Artichokes and bimi broccoli are other vegetables that have more protein, around 3 grams per 100 grams. It is not too much, but considering that with artichokes we quickly reach more than 100 grams of product, it will be easy to get protein through them.


As for fruits, guava, capers, or avocado are some of those that provide us with more protein. The amount of protein in fruits is not high, but it is easy to include them in recipes or eating patterns that include more protein foods, which will add up the daily protein intake. 

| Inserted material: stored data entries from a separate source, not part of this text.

Lemma json_array_spec value depth : 0 <= depth <= JSON_DEPTH_LIMIT ->
  (depth < JSON_DEPTH_LIMIT -> parses (depth + 1) (value (depth + 1))) ->
  forall i h0 rest h, inside i -> acquires h0 rest h ->
  yields (parse_json_array text value depth i h) (fun '(r, h') =>
    match r with
    | Err _ => acquires h0 rest h'
    | Ok (a, j) => value_ok (JArray a) /\ nesting (JArray a) <= JSON_DEPTH_LIMIT - depth /\ i < j /\ inside j /\
        acquires h0 (blocks (JArray a) ++ rest) h'
    end).
Proof.
  intros Hd Hvalue i h0 rest h Hi H. unfold parse_json_array. destruct (Z.eqb_spec depth JSON_DEPTH_LIMIT); [by apply yields_Ret|].
  specialize (Hvalue ltac:(lia)). eapply (yields_bind (fun '(r, l, h') =>
    acquires h0 (flat_map element_blocks l ++ rest) h' /\ Forall (element_fine (depth + 1)) l /\
    match r with Err _ => True | Ok (cnt, j) => cnt = i32 (Z.of_nat (length l)) /\ i < j /\ inside j end)).
  - unfold parse_json_elements. eapply yields_bind; [by apply skip_inside|]. intros k [Hk1 Hk2].
    destruct (rd_inside k Hk2) as (c & -> & _ & Hnext). cbn [cbind]. destruct (Z.eqb_spec c 93) as [->|].
    + apply yields_Ret. split; [done|]. split; [constructor|]. split; [done|]. split; [lia|]. apply Hnext. lia.
    + eapply yields_mono; [eapply (elements_loop_spec value _ Hvalue _ k 0 [] h0 rest h); [by apply enough_text|done|done|constructor|done]|].
      intros [[[e|[cnt j]] l] h']; [done|]. intros (? & ? & ? & ? & ?).
      split; [done|]. split; [done|]. split; [done|]. split; [lia|done].
  - intros [[[e|[cnt j]] l] h'] (H1 & Hl & Hr).
    + eapply yields_bind; [by apply destroy_elements_frees|]. intros h2 H2. by apply yields_Ret.
    + destruct Hr as (-> & Hij & Hj). apply yields_Ret. split; [|split; [|split; [done|split; [done|by rewrite blocks_array]]]].
      * apply value_ok_array. cbn [a_head]. split; [split; [|done]|eapply Forall_impl; [exact Hl|by intros ? [? ?]]].
        destruct H1 as (_ & _ & Hnd & _). by eapply nodup_elements.
      * replace (JSON_DEPTH_LIMIT - depth) with (1 + (JSON_DEPTH_LIMIT - (depth + 1))) by lia.
        apply nesting_array; [lia|]. eapply Forall_impl; [exact Hl|by intros ? [? ?]].
Qed.

(** While an object is parsed its size field is not set. *)
Lemma insert_search_size {V : Type} fuel : forall name link cur (o : json_object_of V) s,
  insert_search fuel name link cur (mkObject (o_head o) (o_root o) s) = insert_search fuel name link cur o.
Proof.
  induction fuel as [|f IH]; intros name link [p|] o s; try done. cbn [insert_search o_head o_root].
  destruct (list_entry m_block p (o_head o)); try done. cbn [cbind]. destruct (load p (o_root o)); try done. cbn [cbind].
  destruct (_ <? 0); apply IH.
Qed.

Lemma insert_member_size {V : Type} memb pos (o : json_object_of V) s :
  insert_json_member memb pos o =
    let! o' := insert_json_member memb pos (mkObject (o_head o) (o_root o) s) in Ret (mkObject (o_head o') (o_root o') (o_size o)).
Proof.
  unfold insert_json_member. cbn [o_head o_root o_size]. rewrite insert_search_size.
  destruct (insert_search _ _ _ _ _); try done. cbn [cbind]. destruct (rb_link_node _ _ _); try done. cbn [cbind].
  destruct (rb_insert_color _ _); try done. cbn [cbind]. by destruct (list_add _ _ _ _).
Qed.

Lemma append_member_spec {V : Type} (o : json_object_of V) cnt memb : object_ok (mkObject (o_head o) (o_root o) cnt) ->
  (m_block memb ∉ m_block <$> o_head o) -> Forall is_byte (m_name memb) ->
  yields (let! prev := prev_of m_block None (o_head o) in insert_json_member memb (m_block <$> prev) o)
    (fun o' => object_ok (mkObject (o_head o') (o_root o') (i32 (cnt + 1))) /\ o_head o' = o_head o ++ [memb]).
Proof.
  intros Hok Hfresh Hname. pose proof Hok as (Hnd & _). cbn [o_head] in Hnd.
  destruct (place_at_position m_block Append (o_head o) []) as (pos & E & Hpos); [by rewrite app_nil_r|done|].
  cbn [place_position] in E. rewrite app_nil_r in E. apply cbind_Ret_inv in E as (prev & -> & [= <-]). cbn [cbind].
  rewrite (insert_member_size _ _ _ cnt).
  destruct (insert_member_at (mkObject (o_head o) (o_root o) cnt) memb (m_block <$> prev) (o_head o) []) as (o' & -> & Hok' & El & Es);
    cbn [o_head]; [done|by rewrite app_nil_r|done|done|done|].
  cbn [cbind]. apply yields_Ret. cbn [o_head o_root o_size] in *. done.
Qed.

Lemma parse_member_spec value depth : parses depth (value depth) ->
  forall n i h0 rest h, closes i n -> acquires h0 rest h ->
  yields (parse_json_member text value (n + 1) depth i h) (fun '(r, h') =>
    match r with
    | Err _ => acquires h0 rest h'
    | Ok (name, v, j) => Forall is_byte name /\ value_ok v /\ nesting v <= JSON_DEPTH_LIMIT - depth /\ i < j /\ inside j /\
        acquires h0 (blocks v ++ rest) h'
    end).
Proof.
  intros Hvalue n i h0 rest h Hc H. unfold parse_json_member.
  eapply yields_bind; [by apply parse_string_closes|]. intros [e|[name k]]; cbn beta iota; [intros _; by apply yields_Ret|].
  intros (Hik & Hk & Hname). eapply yields_bind; [by apply skip_inside|]. intros k1 [Hk1 Hk1i].
  destruct (rd_inside k1 Hk1i) as (c & -> & _ & Hnext). cbn [cbind]. destruct (Z.eqb_spec c 58) as [->|]; [|by apply yields_Ret].
  cbn [negb]. eapply yields_bind; [apply skip_inside, Hnext; lia|]. intros k2 [Hk2 Hk2i].
  eapply yields_bind; [by apply (Hvalue k2 h0 rest h)|]. intros [[e|[v j]] h1]; cbn beta iota; [intros H1; by apply yields_Ret|].
  intros (Hv & Hn & Hij & Hj & H1). apply yields_Ret. split; [done|]. split; [done|]. split; [done|]. split; [lia|done].
Qed.

(** The state of the members' loop. *)
Definition object_so_far (depth cnt : Z) (o : json_object) : Prop :=
  object_ok (mkObject (o_head o) (o_root o) cnt) /\ Forall (member_fine depth) (o_head o).

Lemma members_loop_spec value depth : parses depth (value depth) ->
  forall fuel i cnt o h0 rest h, enough fuel i -> inside i -> acquires h0 (flat_map member_blocks (o_head o) ++ rest) h ->
  object_so_far depth cnt o ->
  yields (members_loop text value fuel depth i cnt o h) (fun '(r, o', h') =>
    acquires h0 (flat_map member_blocks (o_head o') ++ rest) h' /\
    match r with
    | Err _ => True
    | Ok (cnt', j) => object_so_far depth cnt' o' /\ i < j /\ inside j
    end).
Proof.
  intros Hvalue. induction fuel as [|f IH]; intros i cnt o h0 rest h Hf Hi H [Hok Hfine]; [unfold enough, inside in *; lia|].
  cbn [members_loop]. destruct (rd_inside i Hi) as (c & -> & _ & Hnext). cbn [cbind].
  destruct (Z.eqb_spec c 34) as [->|]; cbn [negb]; [|by apply yields_Ret].
  eapply yields_bind; [apply json_string_length_closes, Hnext; lia|]. intros [e|n]; [intros _; by apply yields_Ret|]. intros Hc.
  pose proof (malloc_fresh _ _ _ H) as Hm. destruct (malloc h) as [[b|] h1]; [|by apply yields_Ret]. destruct Hm as [H1 Hb].
  eapply yields_bind; [by apply (parse_member_spec value depth Hvalue n (i + 1) h0 (b :: flat_map member_blocks (o_head o) ++ rest) h1)|].
  intros [[e|[[name v] j]] h2]; cbn beta iota.
  { intros H2. eapply yields_bind; [by apply free_first|]. intros h3 H3. by apply yields_Ret. }
  intros (Hname & Hv & Hn & Hij & Hj & H2).
  assert (b ∉ m_block <$> o_head o) as Hfresh by (apply member_blocks_fresh; rewrite blocks_object; set_solver).
  destruct (append_member_spec o cnt (mkMember b name v) Hok Hfresh Hname) as (o2 & E & Hok2 & El).
  apply cbind_Ret_inv in E as (prev & -> & E). cbn [cbind]. rewrite E. cbn [cbind].
  assert (acquires h0 (flat_map member_blocks (o_head o2) ++ rest) h2) as H3.
  { eapply acquires_perm; [|exact H2]. rewrite El, flat_map_app. cbn [flat_map member_blocks m_value m_block]. solve_Permutation. }
  assert (object_so_far depth (i32 (cnt + 1)) o2) as Hso2.
  { split; [done|]. rewrite El, Forall_app, Forall_singleton. done. }
  eapply yields_bind; [by apply skip_inside|]. intros k [Hk1 Hk2]. destruct (rd_inside k Hk2) as (c & -> & _ & Hnext2). cbn [cbind].
  destruct (Z.eqb_spec c 44) as [->|]; [|destruct (Z.eqb_spec c 125) as [->|]; apply yields_Ret; [|done]].
  - eapply yields_bind; [apply skip_inside, Hnext2; lia|]. intros k2 [Hk3 Hk4].
    eapply yields_mono; [apply (IH k2 _ o2 h0 rest h2); [unfold enough in *; lia|done..]|].
    intros [[[e|[cnt' j']] o'] h']; [done|]. intros (? & ? & ? & ?). split; [done|]. split; [done|]. split; [lia|done].
  - split; [done|]. split; [done|]. split; [lia|]. apply Hnext2. lia.
Qed.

8 Recipes to Include Plant Proteins In Your Diet


  1. Spirulina and yogurt smoothie: for this recipe, we will also need yogurt, but we can use soy yogurt without any problem, which will include even more protein.
  2. Peanut butter, banana, and yogurt ice cream: the same happens with the peanut butter ice cream as we again need yogurt. In any case, soy yogurt can work perfectly. In addition, if we want, we can make the peanut butter for separate consumption, and we will have yet another recipe with lots of protein.
  3. Sautéed zucchini with textured soybeans and sesame: textured soybeans can be included in many recipes and can serve as "meat" in many recipes. We particularly like this stir-fry because it is simple and quick and provides a fair amount of protein.
  4. Seaweed and Chinese mushroom soup: including seaweed in our diet can be complicated, but doing it in soups is simple and gives an Asian touch to our diet. In this recipe, we can include as much seaweed as we want and boost protein intake. 
  5. Nori seaweed pancakes with onion confit: if you are not too fond of soups, you can always include seaweed in foods such as pancakes. This recipe is suitable for vegan diets as it does not include eggs or dairy products. If we want to increase the protein content, we can use soy or chickpea flour. 
  6. Pinto beans with rice and vegetables: for the winter, a bean stew with rice is ideal and brings us back to our grandma's kitchen. This recipe is healthy, full of nutrients, and with an admirable protein intake.
  7. Lettuce tacos with lentils: we tend to prepare legumes always the same way, and getting protein through them can be boring. This recipe is original, it allows us to eat lentils differently and we can add the protein from the avocado.
  8. Vegan meatballs with broccoli, chickpeas, and rice: a recipe that combines legumes and rice for a complete protein intake. In addition, it does not contain eggs, so it is ideal for vegans looking for protein.

    Final Word


    We know that muscle mass gain depends mostly on high animal protein intake, thus vegan athletes must pay more attention to their diet and include all plant-based proteins on the daily menu.